Andrew is a counsel in the corporate practice of the London office.

Prior to joining Akin, Andrew practised at a magic circle law firm in London. Andrew was also the general counsel of a technology company and has experience of working in-house for a private equity fund manager focused on telecommunications.

Andrew is fluent in Ukrainian and Russian.

Representative Work
  • Advised:

    • Energy Equation Partners and Stonepeak on:
      • Their €2.5 billion acquisition of a majority interest in JET, a leading fuel retailer in Germany and Austria, from Phillips 66;
      • The acquisition of Anwim S.A., one of Poland's fastest-growing fuel companies, from Enterprise Investors.
    • A leading private credit fund manager on its proposed hybrid capital investment in a technology company.
    • Mubadala Capital, the wholly owned asset management subsidiary of Mubadala Investment Company, on its acquisition of a majority stake in Bugaboo Group, a global market leader in strollers and premium children’s consumer products.
    • The acquiror of upstream assets in Africa for an aggregate consideration exceeding $1.5 billion.
    • Helios Investment Partners and Helios Fairfax Partners Corporation on their offer to acquire CAB Payments Holdings Plc, whose subsidiaries include Crown Agents Bank Limited, a bank authorised by the UK PRA.
    • An infrastructure fund manager on its co-investment alongside a multilateral development bank in a Polish renewable energy group.
    • A German multinational financial services company on its €2 billion joint venture, creating a pan-African insurance group across 29 countries.
    • Reckitt Benckiser Group plc on a $2.2 billion carve out and sale of its infant formula and child nutrition business in China to Primavera Capital Group, a private equity firm.
    • A multinational energy and services company on its proposed acquisition of strategic gas storage assets in the UK.
    • A Swiss-based multinational energy and commodity trading company on the sale by its subsidiary of its 50% interest in a Ukrainian oil and gas company to its joint venture partner.
    • A fintech company on a CMA-mandated disposal of a fintech business to an Australian private equity firm and a carve-out and re-acquisition of a business division.
    • A private equity firm and a biotech company on the carve-out and sale of a pharmaceutical plant to a German pharmaceutical company.

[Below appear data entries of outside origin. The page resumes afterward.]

Lemma tasks_monotone p session next now edges w w' u :
  rm_each edges (fun edge => _ ← InsertImpactTask world (roadmap_task world p session next now edge);
                             InsertImpactHandoff world (roadmap_task world p session next now edge)) w = (w', Ok u) ->
  (forall pid key cause, caused w pid key cause -> caused w' pid key cause)
  /\ forall edge, edge ∈ edges ->
       let task := roadmap_task world p session next now edge in
       exists cause, it_Causes task = [cause] /\ caused w' (it_ProjectID task) (ImpactTaskIdentity task) cause.
Proof.
  revert w. induction edges as [|edge edges IH]; intros w; cbn [rm_each].
  - intros F. injection F as <-. split; [done|]. intros e Hin. by apply not_elem_of_nil in Hin.
  - intros (w1 & u1 & (w0 & u0 & F0 & F1)%bind_ok & F)%bind_ok. apply IH in F as [M2 C2].
    apply insert_task_ok in F0 as (C1 & M1 & _). apply (keeps_run rm_tasks) in F1; [|apply handoff_tasks].
    assert (forall pid key cause, caused w0 pid key cause -> caused w1 pid key cause) as M0.
    { intros pid key cause (row & Fr & Hc). exists row. split; [|done].
      assert (rm_tasks w1 = rm_tasks w0) as -> by exact F1. exact Fr. }
    split; [auto|]. intros e [->|Hin]%elem_of_cons; [|by apply C2].
    eexists. split; [done|]. apply M2, M0, C1. by left.
Qed.

(** The task a dependent of a node's version is owed. *)
Definition owed (w : roadmap) (p : Project) (session : RoadmapEditSession) (next : RouteNode) (edge : DependencyEdge) : Prop :=
  exists now cause, let task := roadmap_task world p session next now edge in
    it_Causes task = [cause] /\ caused w (pr_ID p) (ImpactTaskIdentity task) cause.

Lemma owed_mono w w' p session next edge :
  (forall pid key cause, caused w pid key cause -> caused w' pid key cause) ->
  owed w p session next edge -> owed w' p session next edge.
Proof. intros M (now & cause & E & C). exists now, cause. split; [done|]. by apply M. Qed.
Lemma frozen_write_ok actor pid id input p w w' result : wf w ->
  frozen_write world actor pid id input p w = (w', Ok result) ->
  good w w' /\ exists session nexts now, frozen_commit actor pid id input p w w' result session nexts now.
Proof.
  intros W. unfold frozen_write. intros (w1 & session & E0 & F)%bind_ok.
  apply session_to_close_ok in E0 as (-> & Fs & Ep & O & Ev). pose proof (session_id _ _ _ W Fs) as Eid. subst id.
  apply bind_ok in F as (w1 & u1 & Vf & F). apply verify_ok in Vf as (-> & Er & Bl).
  apply bind_ok in F as (w1 & now & N & F). injection N as <- <-. set (now := wd_now world w) in *.
  apply bind_ok in F as (w1 & applied & Fz & F).
  pose proof (wf_of_open _ _ W Fs) as Ws.
  apply freeze_all in Fz as (nexts & Nx & -> & [Fn Fv Fe Fss] & G1 & Ed & M & Ob); [|done|by destruct Ws].
  apply bind_ok in F as (w2 & u2 & Up & F).
  apply update_session_ok in Up as ->; [|by rewrite Fss|done|done|done].
  set (closed := session <| es_Status := _ |> <| es_Result := _ |> <| es_UpdatedAt := _ |>) in *.
  assert (good w (with_session closed w1)) as G2.
  { transitivity w1; [exact G1|]. eapply with_session_good; [by apply G1| |exact O|done|done|].
    - change (rm_sessions w1 !! es_ID session = Some session). by rewrite Fss.
    - destruct Ws as [Z1 Z2 Z3 Z4 Z5]. split; try done. }
  apply bind_ok in F as (w3 & u3 & Ad & F). apply bind_ok in F as (w4 & u4 & Au & F). injection F as <- <-.
  assert (core w3 = core (with_session closed w1) /\ rm_tasks w3 = rm_tasks w1 /\ (nexts <> [] -> advanced p w3)) as (C3 & T3 & A3).
  { destruct nexts as [|n nexts]; cbn in Ad; [injection Ad as <-; by split_and!|].
    apply advance_ok in Ad as (C & T & A). by split_and!. }
  pose proof Au as Au2. pose proof Au as Au3.
  apply (keeps_run own) in Au; [|by apply audit_own]. apply own_core in Au as C4.
  apply (keeps_run (fun w => tb_projects (rm_tables w))) in Au2; [|by apply audit_tables].
  rewrite C3 in C4. split; [etransitivity; [exact G2|by apply core_good]|].
  apply core_fields in C4 as (D1 & D2 & D3 & D4). apply elsewhere_fields in Au as (_ & _ & _ & _ & _ & T4 & _).
  exists session, nexts, now. split.
  - by split_and!.
  - exact Ev.
  - exact Bl.
  - exact Nx.
  - rewrite D3. exact Fn.
  - rewrite D4. exact Fv.
  - rewrite D2. exact Fe.
  - rewrite D1. cbn. by rewrite Fss.
  - by split_and!.
  - eapply Forall2_impl; [exact Ob|]. intros q n Oq row i dep Hr Hd Hs. eapply owed_mono; [|by eapply Oq].
    intros pid' key cause (r & Hrw & Hc). exists r. split; [|done]. rewrite T4, T3. exact Hrw.
  - intros Ne. destruct (A3 Ne) as (row & Fr & E). exists row. split; [|exact E]. by rewrite Au2.
Qed.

This transaction was one of the largest foreign investments in the Ukrainian pharmaceutical industry.
    • A fund manager on an IRR-linked phantom shares incentive plan for senior managers of its energy portfolio company.
    • A fund managed by a private equity firm with around £10 billion AUM on the Ukrainian aspects of its investment in a US software company.
    • The founders of an artificial intelligence start-up on its sale to a NASDAQ-listed company.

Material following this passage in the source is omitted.